» Stored items:
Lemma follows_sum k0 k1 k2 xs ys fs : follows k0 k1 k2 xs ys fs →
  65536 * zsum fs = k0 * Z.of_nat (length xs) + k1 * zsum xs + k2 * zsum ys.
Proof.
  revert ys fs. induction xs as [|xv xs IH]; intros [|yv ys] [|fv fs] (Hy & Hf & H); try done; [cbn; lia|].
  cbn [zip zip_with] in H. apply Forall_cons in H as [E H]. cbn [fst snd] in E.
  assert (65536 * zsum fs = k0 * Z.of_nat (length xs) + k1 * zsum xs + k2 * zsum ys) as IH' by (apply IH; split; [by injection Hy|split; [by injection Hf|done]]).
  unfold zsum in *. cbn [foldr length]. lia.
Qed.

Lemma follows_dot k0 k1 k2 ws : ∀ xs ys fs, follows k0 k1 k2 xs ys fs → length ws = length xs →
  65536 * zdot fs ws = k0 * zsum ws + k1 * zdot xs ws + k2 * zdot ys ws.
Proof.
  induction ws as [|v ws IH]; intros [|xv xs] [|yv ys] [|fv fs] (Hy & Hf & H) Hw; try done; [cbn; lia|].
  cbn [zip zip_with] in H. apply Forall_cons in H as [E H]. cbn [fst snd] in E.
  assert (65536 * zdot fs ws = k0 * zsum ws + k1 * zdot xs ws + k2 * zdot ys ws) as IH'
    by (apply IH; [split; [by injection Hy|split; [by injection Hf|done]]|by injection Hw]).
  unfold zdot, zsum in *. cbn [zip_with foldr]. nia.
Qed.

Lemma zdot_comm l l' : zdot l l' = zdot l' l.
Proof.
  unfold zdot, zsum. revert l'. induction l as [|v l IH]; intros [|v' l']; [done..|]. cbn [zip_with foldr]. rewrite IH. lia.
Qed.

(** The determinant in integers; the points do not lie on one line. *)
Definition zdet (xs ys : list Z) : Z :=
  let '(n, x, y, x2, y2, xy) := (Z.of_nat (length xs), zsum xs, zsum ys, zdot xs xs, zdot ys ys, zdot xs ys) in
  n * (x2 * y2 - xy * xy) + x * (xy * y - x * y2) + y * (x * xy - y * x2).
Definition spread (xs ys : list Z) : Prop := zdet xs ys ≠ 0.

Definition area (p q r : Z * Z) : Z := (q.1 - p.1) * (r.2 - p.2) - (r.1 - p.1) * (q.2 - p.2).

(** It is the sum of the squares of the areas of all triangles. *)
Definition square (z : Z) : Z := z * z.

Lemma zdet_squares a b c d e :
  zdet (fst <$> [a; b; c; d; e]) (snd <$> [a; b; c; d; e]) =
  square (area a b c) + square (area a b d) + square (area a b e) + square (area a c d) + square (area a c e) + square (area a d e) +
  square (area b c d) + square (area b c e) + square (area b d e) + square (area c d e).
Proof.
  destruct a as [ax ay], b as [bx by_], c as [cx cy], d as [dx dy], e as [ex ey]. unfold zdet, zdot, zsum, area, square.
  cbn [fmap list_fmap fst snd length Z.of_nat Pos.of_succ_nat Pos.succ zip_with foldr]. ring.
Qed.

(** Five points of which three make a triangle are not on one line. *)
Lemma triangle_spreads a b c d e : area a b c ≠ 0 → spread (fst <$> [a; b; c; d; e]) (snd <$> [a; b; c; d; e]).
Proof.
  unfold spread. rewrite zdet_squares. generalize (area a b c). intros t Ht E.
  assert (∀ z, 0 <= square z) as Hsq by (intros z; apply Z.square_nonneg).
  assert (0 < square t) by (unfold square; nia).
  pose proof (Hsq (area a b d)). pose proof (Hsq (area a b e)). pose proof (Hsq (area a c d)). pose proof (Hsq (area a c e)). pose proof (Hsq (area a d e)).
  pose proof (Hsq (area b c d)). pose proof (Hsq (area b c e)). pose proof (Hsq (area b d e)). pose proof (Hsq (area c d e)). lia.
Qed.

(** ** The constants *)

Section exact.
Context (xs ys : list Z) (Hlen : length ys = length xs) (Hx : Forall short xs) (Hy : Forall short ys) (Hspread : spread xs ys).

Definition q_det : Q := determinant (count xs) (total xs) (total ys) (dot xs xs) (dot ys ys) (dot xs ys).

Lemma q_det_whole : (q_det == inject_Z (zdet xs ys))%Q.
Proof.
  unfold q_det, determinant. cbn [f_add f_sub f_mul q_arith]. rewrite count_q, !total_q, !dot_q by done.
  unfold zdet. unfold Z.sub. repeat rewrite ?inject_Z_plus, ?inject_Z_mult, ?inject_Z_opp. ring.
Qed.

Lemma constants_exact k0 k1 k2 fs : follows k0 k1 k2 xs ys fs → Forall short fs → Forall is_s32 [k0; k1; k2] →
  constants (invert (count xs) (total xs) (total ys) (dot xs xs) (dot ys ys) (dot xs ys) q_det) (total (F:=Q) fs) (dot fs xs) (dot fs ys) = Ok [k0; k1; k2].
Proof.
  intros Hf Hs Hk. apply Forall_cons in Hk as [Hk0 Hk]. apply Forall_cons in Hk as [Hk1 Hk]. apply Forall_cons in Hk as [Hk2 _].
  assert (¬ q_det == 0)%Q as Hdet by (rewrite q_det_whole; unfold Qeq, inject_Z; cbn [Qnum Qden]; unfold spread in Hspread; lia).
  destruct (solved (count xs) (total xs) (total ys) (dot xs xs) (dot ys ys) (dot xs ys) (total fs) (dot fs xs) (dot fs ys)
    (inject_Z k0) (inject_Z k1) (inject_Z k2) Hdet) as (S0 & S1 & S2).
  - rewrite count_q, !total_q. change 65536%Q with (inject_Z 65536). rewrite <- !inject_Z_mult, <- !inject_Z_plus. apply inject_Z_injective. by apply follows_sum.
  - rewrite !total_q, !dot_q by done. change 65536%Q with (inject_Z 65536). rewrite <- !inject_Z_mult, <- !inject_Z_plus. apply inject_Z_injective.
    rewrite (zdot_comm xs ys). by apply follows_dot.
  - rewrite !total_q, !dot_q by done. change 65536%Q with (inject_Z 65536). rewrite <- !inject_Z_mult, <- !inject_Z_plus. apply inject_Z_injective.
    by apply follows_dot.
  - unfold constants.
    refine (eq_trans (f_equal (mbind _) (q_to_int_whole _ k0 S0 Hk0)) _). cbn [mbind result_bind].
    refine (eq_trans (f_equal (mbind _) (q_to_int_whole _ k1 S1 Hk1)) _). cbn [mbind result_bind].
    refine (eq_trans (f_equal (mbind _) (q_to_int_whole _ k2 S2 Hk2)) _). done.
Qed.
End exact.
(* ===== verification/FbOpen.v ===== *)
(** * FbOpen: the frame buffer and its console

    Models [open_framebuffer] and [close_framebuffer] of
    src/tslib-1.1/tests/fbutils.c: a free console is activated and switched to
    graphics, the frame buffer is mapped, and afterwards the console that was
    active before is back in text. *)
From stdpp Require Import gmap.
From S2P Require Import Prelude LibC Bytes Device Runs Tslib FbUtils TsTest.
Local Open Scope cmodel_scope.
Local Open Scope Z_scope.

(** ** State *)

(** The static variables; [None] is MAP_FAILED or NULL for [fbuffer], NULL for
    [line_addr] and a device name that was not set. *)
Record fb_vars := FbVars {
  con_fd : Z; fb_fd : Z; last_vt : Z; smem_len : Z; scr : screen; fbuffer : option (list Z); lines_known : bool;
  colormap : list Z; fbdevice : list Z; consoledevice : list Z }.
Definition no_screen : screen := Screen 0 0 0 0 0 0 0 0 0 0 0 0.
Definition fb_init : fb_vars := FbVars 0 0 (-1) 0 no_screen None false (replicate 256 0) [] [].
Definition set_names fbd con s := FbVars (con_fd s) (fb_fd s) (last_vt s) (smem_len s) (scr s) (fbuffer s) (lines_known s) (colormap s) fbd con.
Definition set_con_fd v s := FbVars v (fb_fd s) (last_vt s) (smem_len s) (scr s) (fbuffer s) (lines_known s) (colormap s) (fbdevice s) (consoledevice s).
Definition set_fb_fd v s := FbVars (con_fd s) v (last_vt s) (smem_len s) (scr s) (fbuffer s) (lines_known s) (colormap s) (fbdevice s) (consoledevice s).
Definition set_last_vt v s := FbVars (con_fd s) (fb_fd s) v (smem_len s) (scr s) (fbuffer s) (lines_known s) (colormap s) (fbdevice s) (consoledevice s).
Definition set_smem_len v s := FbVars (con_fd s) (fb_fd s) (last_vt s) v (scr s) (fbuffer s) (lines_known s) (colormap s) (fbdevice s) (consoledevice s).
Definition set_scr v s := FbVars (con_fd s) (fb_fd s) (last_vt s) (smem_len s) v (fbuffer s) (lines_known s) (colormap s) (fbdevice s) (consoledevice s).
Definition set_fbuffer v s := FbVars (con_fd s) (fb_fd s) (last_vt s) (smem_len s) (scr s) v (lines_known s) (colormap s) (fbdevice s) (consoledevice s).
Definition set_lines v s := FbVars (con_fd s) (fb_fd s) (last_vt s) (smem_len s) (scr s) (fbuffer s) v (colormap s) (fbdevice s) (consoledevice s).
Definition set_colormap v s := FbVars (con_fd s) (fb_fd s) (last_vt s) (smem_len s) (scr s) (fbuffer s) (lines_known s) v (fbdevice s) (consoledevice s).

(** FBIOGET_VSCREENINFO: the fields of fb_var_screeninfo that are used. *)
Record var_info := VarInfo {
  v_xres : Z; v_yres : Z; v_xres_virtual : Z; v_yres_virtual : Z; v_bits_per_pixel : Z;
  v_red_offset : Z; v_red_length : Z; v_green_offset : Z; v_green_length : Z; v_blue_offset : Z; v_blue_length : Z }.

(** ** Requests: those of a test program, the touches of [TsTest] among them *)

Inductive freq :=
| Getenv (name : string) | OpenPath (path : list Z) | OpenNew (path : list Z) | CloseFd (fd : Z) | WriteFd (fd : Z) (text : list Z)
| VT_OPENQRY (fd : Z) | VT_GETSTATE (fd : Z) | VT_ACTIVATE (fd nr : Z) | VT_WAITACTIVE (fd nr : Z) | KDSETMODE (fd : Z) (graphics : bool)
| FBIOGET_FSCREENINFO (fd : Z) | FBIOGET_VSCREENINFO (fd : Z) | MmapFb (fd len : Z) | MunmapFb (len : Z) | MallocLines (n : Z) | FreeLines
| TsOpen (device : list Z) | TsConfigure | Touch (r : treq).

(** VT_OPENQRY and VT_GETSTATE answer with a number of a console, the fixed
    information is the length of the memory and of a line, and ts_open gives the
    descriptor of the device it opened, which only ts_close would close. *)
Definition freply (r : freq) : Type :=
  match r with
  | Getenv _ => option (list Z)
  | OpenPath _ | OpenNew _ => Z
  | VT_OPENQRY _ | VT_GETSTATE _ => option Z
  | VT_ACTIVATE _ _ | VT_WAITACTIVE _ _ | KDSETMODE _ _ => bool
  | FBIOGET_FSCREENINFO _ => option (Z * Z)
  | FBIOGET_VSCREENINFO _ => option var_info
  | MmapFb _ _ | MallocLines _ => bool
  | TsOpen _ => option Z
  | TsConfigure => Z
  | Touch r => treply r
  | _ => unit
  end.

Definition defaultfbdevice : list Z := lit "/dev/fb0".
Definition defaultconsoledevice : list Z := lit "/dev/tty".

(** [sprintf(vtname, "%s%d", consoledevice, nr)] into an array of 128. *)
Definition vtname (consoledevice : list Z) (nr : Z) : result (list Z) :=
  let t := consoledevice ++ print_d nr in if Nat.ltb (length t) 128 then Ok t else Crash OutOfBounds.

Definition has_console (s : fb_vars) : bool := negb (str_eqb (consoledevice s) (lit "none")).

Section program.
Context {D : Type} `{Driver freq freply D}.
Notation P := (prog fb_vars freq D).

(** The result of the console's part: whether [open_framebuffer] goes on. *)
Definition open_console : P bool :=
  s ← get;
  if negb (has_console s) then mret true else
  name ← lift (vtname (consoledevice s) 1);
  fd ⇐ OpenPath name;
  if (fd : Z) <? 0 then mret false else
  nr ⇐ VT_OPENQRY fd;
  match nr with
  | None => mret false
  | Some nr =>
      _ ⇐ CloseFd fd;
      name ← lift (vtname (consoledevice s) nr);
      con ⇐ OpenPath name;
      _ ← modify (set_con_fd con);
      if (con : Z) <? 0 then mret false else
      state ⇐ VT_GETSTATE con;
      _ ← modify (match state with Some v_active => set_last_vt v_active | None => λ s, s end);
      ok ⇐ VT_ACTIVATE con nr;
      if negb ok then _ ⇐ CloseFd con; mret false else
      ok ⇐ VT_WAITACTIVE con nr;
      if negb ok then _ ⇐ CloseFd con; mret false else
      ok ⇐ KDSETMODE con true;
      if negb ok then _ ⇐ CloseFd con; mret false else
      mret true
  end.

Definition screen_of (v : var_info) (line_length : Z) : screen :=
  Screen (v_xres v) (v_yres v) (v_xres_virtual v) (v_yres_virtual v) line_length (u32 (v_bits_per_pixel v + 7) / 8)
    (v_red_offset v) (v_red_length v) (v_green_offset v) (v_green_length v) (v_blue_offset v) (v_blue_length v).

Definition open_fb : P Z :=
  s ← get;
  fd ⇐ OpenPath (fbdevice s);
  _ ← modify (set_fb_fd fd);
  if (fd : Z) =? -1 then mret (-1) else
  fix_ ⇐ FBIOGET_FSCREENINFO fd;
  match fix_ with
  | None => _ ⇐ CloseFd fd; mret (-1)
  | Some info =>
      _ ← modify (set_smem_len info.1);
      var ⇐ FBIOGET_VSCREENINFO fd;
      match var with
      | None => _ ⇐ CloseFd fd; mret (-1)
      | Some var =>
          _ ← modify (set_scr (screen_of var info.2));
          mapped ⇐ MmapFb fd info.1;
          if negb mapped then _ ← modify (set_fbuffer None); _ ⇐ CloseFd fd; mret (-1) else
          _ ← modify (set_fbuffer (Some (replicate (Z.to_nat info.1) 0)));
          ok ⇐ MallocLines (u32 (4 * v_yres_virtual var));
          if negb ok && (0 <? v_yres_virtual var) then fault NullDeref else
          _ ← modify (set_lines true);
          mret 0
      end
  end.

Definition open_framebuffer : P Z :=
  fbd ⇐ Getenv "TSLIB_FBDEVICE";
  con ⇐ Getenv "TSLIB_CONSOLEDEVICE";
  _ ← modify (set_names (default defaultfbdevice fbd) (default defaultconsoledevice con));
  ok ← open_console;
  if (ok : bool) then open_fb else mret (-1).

» WHAT YOU ARE ASKED TO DO: In the records above, how many lines include the string "refine"? Answer with only the number.

» EXPECTED ANSWER: 3